▶ _Task brief_
Every entry needs to appear again exactly as written below.

▶ _Dataset entries_
Record obuf_asan_inv (m : machine) (b : obuf_asan) (vs : vectors) (others : list chunk) : Prop := {
  oi_len : (length vs <= 128)%nat;
  oi_iov : oba_iov b = iov_of vs ++ replicate (129 - length vs) NULL_IOV;
  oi_cap : oba_capacity b = caps_of vs ++ replicate (128 - length vs) 0;
  oi_pos : oba_pos b = Z.of_nat (pred (length vs));
  oi_inv : asan_inv m (vs.*1 ++ others);
  oi_vs c l : (c, l) ∈ vs -> (0 <= l <= ck_size c /\ ck_size c <= 2 ^ 63) /\ open m c l;
  oi_used : oba_used b = zsum snd vs /\ zsum snd vs < 2 ^ 64;
  oi_res c l : oba_reserved b = true -> last vs = Some (c, l) -> open m c (ck_size c);
  oi_some : oba_reserved b = true -> vs <> [];
  oi_start : 0 < oba_start_capacity b < 2 ^ 31;
}.

Lemma obuf_create_asan_spec m C slabc start : asan_inv m C -> 0 < start < 2 ^ 31 ->
  obuf_asan_inv m (obuf_create_asan slabc start) [] C.
Proof. intros Hi Hs. split; try done; [cbn; lia|]. by intros c l ?%elem_of_nil. Qed.

Lemma at_index_lookup {X} (l : list X) (i : nat) x : l !! i = Some x -> at_index l (Z.of_nat i) = Ok x.
Proof. intros H. unfold at_index. rewrite (proj2 (Z.leb_le _ _)) by lia. by rewrite Nat2Z.id, H. Qed.

Lemma set_index_ok {X} (l : list X) (i : nat) x : (i < length l)%nat -> set_index l (Z.of_nat i) x = Ok (<[i := x]> l).
Proof.
  intros H. unfold set_index. rewrite (proj2 (Z.leb_le _ _)), (proj2 (Z.ltb_lt _ _)) by lia. cbn [andb]. by rewrite Nat2Z.id.
Qed.

(** Overwriting the first element behind [l1], and the last one of [l1]. *)
Lemma insert_behind {X} (l1 : list X) n x z : (0 < n)%nat -> <[length l1 := x]> (l1 ++ replicate n z) = l1 ++ x :: replicate (pred n) z.
Proof. intros Hn. rewrite insert_app_r_alt by lia. rewrite Nat.sub_diag. destruct n; [lia|]. done. Qed.

(** The last vector. *)
Lemma last_vector m b vs c l others : obuf_asan_inv m b (vs ++ [(c, l)]) others ->
  oba_pos b = Z.of_nat (length vs) /\ at_index (oba_iov b) (oba_pos b) = Ok (Iovec (ck_payload c) l) /\
  at_index (oba_capacity b) (oba_pos b) = Ok (ck_size c) /\ chunk_in m c /\ (0 <= l <= ck_size c /\ ck_size c <= 2 ^ 63) /\ open m c l.
Proof.
  intros Hb. pose proof (oi_len _ _ _ _ Hb) as Hn. rewrite length_app in Hn. cbn [length] in Hn.
  assert (Ep : oba_pos b = Z.of_nat (length vs)).
  { rewrite (oi_pos _ _ _ _ Hb), length_app. cbn [length]. f_equal. lia. }
  assert (Hc : (c, l) ∈ vs ++ [(c, l)]) by (apply elem_of_app; right; left).
  destruct (oi_vs _ _ _ _ Hb c l Hc) as [Hl HO]. assert (K : chunk_in m c).
  { apply (oi_inv _ _ _ _ Hb), elem_of_app. left. by apply (list_elem_of_fmap_2 fst _ (c, l)). }
  pose proof (k_layout _ _ K) as L. pose proof (l_range c L). pose proof (l_after c L). pose proof (payload_bounds c L).
  pose proof (l_hsize c L). split_and!; try done; try lia.
  - rewrite Ep. apply at_index_lookup. rewrite (oi_iov _ _ _ _ Hb). unfold iov_of. rewrite fmap_app, <- (assoc (++)).
    rewrite lookup_app_r by (by rewrite length_fmap). by rewrite length_fmap, Nat.sub_diag.
  - rewrite Ep. apply at_index_lookup. rewrite (oi_cap _ _ _ _ Hb). unfold caps_of. rewrite fmap_app, <- (assoc (++)).
    rewrite lookup_app_r by (by rewrite length_fmap). by rewrite length_fmap, Nat.sub_diag.
Qed.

▶ _Task response_
Record obuf_asan_inv (m : machine) (b : obuf_asan) (vs : vectors) (others : list chunk) : Prop := {
  oi_len : (length vs <= 128)%nat;
  oi_iov : oba_iov b = iov_of vs ++ replicate (129 - length vs) NULL_IOV;
  oi_cap : oba_capacity b = caps_of vs ++ replicate (128 - length vs) 0;
  oi_pos : oba_pos b = Z.of_nat (pred (length vs));
  oi_inv : asan_inv m (vs.*1 ++ others);
  oi_vs c l : (c, l) ∈ vs -> (0 <= l <= ck_size c /\ ck_size c <= 2 ^ 63) /\ open m c l;
  oi_used : oba_used b = zsum snd vs /\ zsum snd vs < 2 ^ 64;
  oi_res c l : oba_reserved b = true -> last vs = Some (c, l) -> open m c (ck_size c);
  oi_some : oba_reserved b = true -> vs <> [];
  oi_start : 0 < oba_start_capacity b < 2 ^ 31;
}.

Lemma obuf_create_asan_spec m C slabc start : asan_inv m C -> 0 < start < 2 ^ 31 ->
  obuf_asan_inv m (obuf_create_asan slabc start) [] C.
Proof. intros Hi Hs. split; try done; [cbn; lia|]. by intros c l ?%elem_of_nil. Qed.

Lemma at_index_lookup {X} (l : list X) (i : nat) x : l !! i = Some x -> at_index l (Z.of_nat i) = Ok x.
Proof. intros H. unfold at_index. rewrite (proj2 (Z.leb_le _ _)) by lia. by rewrite Nat2Z.id, H. Qed.

Lemma set_index_ok {X} (l : list X) (i : nat) x : (i < length l)%nat -> set_index l (Z.of_nat i) x = Ok (<[i := x]> l).
Proof.
  intros H. unfold set_index. rewrite (proj2 (Z.leb_le _ _)), (proj2 (Z.ltb_lt _ _)) by lia. cbn [andb]. by rewrite Nat2Z.id.
Qed.

(** Overwriting the first element behind [l1], and the last one of [l1]. *)
Lemma insert_behind {X} (l1 : list X) n x z : (0 < n)%nat -> <[length l1 := x]> (l1 ++ replicate n z) = l1 ++ x :: replicate (pred n) z.
Proof. intros Hn. rewrite insert_app_r_alt by lia. rewrite Nat.sub_diag. destruct n; [lia|]. done. Qed.

(** The last vector. *)
Lemma last_vector m b vs c l others : obuf_asan_inv m b (vs ++ [(c, l)]) others ->
  oba_pos b = Z.of_nat (length vs) /\ at_index (oba_iov b) (oba_pos b) = Ok (Iovec (ck_payload c) l) /\
  at_index (oba_capacity b) (oba_pos b) = Ok (ck_size c) /\ chunk_in m c /\ (0 <= l <= ck_size c /\ ck_size c <= 2 ^ 63) /\ open m c l.
Proof.
  intros Hb. pose proof (oi_len _ _ _ _ Hb) as Hn. rewrite length_app in Hn. cbn [length] in Hn.
  assert (Ep : oba_pos b = Z.of_nat (length vs)).
  { rewrite (oi_pos _ _ _ _ Hb), length_app. cbn [length]. f_equal. lia. }
  assert (Hc : (c, l) ∈ vs ++ [(c, l)]) by (apply elem_of_app; right; left).
  destruct (oi_vs _ _ _ _ Hb c l Hc) as [Hl HO]. assert (K : chunk_in m c).
  { apply (oi_inv _ _ _ _ Hb), elem_of_app. left. by apply (list_elem_of_fmap_2 fst _ (c, l)). }
  pose proof (k_layout _ _ K) as L. pose proof (l_range c L). pose proof (l_after c L). pose proof (payload_bounds c L).
  pose proof (l_hsize c L). split_and!; try done; try lia.
  - rewrite Ep. apply at_index_lookup. rewrite (oi_iov _ _ _ _ Hb). unfold iov_of. rewrite fmap_app, <- (assoc (++)).
    rewrite lookup_app_r by (by rewrite length_fmap). by rewrite length_fmap, Nat.sub_diag.
  - rewrite Ep. apply at_index_lookup. rewrite (oi_cap _ _ _ _ Hb). unfold caps_of. rewrite fmap_app, <- (assoc (++)).
    rewrite lookup_app_r by (by rewrite length_fmap). by rewrite length_fmap, Nat.sub_diag.
Qed.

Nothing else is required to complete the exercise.